DATA TO USE

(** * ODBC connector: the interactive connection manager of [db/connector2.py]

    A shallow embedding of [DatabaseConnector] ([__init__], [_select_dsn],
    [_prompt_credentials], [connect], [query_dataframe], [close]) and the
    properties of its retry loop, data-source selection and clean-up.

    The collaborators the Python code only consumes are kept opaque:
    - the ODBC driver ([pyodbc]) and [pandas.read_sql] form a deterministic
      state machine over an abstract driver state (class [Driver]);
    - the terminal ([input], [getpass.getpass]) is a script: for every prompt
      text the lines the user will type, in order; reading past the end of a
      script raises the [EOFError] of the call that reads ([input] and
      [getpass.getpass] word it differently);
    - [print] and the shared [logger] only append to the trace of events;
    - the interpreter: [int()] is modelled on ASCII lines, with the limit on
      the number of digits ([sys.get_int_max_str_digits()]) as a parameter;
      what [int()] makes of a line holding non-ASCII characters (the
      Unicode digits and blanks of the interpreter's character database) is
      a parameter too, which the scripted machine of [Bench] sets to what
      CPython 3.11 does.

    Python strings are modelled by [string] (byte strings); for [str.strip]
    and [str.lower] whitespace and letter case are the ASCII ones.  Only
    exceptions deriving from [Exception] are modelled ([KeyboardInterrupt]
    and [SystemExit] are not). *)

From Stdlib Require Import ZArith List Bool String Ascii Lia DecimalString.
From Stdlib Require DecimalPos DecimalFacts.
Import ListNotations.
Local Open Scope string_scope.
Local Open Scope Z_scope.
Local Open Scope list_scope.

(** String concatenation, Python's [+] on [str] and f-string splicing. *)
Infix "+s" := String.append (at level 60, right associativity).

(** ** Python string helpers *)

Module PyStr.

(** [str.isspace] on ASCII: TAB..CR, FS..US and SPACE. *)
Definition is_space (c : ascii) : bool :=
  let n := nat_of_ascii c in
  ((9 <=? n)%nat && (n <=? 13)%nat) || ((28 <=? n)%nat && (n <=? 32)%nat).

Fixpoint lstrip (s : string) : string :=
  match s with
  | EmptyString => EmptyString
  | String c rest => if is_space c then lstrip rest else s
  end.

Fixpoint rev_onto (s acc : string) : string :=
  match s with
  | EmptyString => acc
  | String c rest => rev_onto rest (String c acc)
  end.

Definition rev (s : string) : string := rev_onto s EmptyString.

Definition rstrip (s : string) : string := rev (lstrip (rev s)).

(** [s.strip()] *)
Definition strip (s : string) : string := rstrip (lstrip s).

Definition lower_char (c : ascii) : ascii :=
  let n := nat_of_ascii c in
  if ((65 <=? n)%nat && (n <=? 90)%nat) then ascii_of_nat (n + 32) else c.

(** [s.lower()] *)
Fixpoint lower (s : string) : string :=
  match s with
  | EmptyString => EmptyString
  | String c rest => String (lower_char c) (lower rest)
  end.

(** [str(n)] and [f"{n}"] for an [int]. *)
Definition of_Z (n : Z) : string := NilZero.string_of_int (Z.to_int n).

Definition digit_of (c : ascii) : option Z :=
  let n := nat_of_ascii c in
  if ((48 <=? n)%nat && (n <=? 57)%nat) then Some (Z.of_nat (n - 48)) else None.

...

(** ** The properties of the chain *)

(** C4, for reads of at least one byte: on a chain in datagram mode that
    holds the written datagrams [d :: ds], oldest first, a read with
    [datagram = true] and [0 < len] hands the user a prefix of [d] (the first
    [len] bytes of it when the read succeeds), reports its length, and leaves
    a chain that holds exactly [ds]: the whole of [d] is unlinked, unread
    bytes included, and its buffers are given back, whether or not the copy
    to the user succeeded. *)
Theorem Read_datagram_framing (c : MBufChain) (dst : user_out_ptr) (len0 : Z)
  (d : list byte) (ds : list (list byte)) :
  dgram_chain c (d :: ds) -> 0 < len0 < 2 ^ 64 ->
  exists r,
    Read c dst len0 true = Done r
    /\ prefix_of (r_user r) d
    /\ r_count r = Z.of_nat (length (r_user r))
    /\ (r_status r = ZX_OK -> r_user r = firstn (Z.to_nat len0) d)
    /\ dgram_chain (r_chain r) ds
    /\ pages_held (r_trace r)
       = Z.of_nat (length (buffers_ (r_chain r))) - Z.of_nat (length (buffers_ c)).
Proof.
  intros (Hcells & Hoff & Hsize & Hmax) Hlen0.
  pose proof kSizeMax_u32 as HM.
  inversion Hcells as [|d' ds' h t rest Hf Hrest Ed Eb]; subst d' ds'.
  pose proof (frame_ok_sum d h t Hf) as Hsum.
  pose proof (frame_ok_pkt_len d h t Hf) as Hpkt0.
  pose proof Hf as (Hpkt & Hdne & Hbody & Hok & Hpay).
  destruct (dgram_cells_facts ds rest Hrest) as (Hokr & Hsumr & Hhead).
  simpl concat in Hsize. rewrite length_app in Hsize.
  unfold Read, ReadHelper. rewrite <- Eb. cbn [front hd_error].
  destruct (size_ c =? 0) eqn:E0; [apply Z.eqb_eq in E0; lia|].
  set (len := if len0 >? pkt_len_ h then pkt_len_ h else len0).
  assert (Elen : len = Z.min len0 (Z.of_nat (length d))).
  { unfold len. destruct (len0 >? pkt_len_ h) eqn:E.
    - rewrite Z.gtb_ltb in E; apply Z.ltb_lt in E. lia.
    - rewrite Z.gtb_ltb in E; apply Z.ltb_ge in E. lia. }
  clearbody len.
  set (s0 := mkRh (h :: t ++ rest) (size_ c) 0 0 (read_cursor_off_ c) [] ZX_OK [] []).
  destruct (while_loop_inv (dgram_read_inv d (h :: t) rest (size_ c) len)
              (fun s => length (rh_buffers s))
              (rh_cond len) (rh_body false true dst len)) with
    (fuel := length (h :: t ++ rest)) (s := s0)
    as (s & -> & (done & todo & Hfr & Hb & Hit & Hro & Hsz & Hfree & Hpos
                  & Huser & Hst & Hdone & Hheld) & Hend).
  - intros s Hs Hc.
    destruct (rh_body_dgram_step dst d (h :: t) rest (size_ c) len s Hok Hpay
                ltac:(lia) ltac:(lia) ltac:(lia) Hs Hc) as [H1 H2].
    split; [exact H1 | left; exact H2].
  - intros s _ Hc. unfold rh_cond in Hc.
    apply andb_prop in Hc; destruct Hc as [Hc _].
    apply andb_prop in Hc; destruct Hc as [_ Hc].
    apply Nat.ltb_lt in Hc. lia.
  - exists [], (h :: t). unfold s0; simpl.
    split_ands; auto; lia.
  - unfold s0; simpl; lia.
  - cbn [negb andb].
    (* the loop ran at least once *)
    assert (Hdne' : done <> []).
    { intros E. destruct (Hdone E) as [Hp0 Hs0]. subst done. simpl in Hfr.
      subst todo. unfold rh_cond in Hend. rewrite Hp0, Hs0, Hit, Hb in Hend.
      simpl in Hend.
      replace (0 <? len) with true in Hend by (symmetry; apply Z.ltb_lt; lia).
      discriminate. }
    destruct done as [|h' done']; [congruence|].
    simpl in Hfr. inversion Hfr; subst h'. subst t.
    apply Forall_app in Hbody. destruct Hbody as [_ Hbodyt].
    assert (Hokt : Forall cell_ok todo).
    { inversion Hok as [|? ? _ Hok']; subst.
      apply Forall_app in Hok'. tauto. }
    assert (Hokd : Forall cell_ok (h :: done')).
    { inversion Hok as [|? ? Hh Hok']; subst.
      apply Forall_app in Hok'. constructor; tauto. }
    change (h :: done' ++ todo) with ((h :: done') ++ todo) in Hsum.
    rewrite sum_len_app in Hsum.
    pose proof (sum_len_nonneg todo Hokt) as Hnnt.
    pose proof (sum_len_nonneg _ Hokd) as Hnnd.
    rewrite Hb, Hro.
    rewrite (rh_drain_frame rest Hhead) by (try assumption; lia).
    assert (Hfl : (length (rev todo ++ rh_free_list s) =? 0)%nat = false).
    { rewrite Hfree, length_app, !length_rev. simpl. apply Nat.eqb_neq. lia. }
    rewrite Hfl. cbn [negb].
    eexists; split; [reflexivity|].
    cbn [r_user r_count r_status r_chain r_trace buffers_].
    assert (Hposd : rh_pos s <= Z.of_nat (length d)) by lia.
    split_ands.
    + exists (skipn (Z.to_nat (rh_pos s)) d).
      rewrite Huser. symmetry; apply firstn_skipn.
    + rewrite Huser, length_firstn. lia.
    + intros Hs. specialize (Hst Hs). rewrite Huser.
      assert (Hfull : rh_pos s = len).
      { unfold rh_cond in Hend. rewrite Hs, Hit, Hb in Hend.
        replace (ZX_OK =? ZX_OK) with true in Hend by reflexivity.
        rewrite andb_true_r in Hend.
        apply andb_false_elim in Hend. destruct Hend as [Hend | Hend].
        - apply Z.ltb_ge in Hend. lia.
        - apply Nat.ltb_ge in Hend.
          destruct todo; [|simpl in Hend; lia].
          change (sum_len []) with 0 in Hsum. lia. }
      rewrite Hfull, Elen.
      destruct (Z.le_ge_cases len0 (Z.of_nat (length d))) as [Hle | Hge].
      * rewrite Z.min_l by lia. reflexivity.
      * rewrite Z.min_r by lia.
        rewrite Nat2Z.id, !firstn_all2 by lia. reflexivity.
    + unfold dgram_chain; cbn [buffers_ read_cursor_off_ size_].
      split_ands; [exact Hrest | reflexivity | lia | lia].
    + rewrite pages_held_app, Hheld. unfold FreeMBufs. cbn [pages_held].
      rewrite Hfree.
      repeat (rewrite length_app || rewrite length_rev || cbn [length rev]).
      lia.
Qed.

* * *

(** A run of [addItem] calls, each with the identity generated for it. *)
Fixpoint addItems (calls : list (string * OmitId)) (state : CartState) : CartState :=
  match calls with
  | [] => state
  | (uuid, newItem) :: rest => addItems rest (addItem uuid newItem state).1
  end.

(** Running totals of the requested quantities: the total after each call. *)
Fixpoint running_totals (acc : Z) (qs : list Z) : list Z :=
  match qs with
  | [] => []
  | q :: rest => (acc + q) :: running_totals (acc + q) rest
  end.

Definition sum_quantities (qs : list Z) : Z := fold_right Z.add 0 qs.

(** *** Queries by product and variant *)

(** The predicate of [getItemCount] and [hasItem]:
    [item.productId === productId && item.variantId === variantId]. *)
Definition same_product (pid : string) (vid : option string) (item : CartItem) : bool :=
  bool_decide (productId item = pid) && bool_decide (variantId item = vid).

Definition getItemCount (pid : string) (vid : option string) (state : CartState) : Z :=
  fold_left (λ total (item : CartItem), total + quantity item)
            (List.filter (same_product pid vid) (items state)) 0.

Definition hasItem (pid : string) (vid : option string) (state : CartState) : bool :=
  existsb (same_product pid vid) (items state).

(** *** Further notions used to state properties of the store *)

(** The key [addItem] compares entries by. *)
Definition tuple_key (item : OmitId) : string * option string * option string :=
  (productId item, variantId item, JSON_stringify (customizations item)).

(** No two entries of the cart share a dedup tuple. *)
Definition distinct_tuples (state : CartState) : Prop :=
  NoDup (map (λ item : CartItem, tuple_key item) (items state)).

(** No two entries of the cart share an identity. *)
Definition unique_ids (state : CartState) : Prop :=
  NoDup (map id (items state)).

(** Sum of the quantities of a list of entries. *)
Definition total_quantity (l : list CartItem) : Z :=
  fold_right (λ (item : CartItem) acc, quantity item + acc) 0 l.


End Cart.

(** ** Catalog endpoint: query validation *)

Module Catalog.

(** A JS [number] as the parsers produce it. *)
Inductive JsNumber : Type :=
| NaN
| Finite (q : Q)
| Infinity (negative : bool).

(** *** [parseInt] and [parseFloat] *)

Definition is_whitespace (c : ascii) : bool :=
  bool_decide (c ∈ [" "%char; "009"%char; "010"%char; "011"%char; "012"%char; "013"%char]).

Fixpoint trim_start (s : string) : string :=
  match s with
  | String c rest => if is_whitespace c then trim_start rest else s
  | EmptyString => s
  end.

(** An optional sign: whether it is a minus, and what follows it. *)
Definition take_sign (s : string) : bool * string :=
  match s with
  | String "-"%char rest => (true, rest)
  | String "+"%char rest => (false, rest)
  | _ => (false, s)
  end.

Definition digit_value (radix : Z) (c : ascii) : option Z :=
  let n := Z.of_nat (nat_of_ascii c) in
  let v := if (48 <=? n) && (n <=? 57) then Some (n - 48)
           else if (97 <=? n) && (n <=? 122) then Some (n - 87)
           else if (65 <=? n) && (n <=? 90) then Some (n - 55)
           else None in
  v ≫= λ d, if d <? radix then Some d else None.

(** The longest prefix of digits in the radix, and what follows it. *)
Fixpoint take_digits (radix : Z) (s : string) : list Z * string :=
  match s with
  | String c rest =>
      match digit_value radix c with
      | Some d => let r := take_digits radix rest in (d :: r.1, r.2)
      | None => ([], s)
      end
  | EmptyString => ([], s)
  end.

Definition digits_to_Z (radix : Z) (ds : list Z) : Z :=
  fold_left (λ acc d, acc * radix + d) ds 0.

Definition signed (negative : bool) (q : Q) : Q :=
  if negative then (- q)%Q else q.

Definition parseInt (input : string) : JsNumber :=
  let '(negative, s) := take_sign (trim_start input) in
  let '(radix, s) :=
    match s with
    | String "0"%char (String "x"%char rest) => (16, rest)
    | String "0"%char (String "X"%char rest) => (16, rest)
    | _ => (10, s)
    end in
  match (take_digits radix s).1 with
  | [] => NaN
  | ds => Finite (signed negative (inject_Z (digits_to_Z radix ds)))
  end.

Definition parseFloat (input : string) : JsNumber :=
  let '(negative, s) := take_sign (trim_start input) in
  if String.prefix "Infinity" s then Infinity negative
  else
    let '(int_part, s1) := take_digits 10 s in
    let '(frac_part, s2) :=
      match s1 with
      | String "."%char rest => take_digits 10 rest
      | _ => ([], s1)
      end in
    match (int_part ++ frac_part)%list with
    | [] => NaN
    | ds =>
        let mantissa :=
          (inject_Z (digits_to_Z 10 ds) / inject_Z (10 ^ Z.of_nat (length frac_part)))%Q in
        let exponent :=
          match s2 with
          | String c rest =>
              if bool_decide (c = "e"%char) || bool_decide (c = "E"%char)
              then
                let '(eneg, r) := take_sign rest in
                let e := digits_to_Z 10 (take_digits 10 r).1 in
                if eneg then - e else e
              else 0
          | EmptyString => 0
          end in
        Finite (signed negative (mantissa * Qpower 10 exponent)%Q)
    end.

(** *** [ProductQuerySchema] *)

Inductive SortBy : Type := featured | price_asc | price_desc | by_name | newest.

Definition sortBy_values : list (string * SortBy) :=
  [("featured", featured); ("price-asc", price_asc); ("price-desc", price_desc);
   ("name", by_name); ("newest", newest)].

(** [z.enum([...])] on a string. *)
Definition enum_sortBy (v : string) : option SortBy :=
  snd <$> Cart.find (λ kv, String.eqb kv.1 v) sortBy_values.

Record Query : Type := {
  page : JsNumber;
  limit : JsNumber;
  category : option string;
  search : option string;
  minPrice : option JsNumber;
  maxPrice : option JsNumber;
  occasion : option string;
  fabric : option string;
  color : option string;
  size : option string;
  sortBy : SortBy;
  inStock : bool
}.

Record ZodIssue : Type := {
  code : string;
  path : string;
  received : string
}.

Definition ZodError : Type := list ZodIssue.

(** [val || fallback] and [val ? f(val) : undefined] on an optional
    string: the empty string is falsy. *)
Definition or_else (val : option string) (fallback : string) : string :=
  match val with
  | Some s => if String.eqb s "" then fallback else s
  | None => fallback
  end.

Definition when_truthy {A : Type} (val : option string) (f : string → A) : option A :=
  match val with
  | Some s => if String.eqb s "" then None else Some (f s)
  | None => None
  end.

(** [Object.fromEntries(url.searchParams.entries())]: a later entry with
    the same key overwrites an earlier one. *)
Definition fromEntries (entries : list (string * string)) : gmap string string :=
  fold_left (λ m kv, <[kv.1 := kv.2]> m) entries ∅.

PROBLEM REQUIREMENTS
From the listing above, the lines starting with the one that has "(** [val || fallback]" and running through the one that has "(f : string" should be copied exactly, ends included.

ANSWER TO THIS TASK
(** [val || fallback] and [val ? f(val) : undefined] on an optional
    string: the empty string is falsy. *)
Definition or_else (val : option string) (fallback : string) : string :=
  match val with
  | Some s => if String.eqb s "" then fallback else s
  | None => fallback
  end.

Definition when_truthy {A : Type} (val : option string) (f : string → A) : option A :=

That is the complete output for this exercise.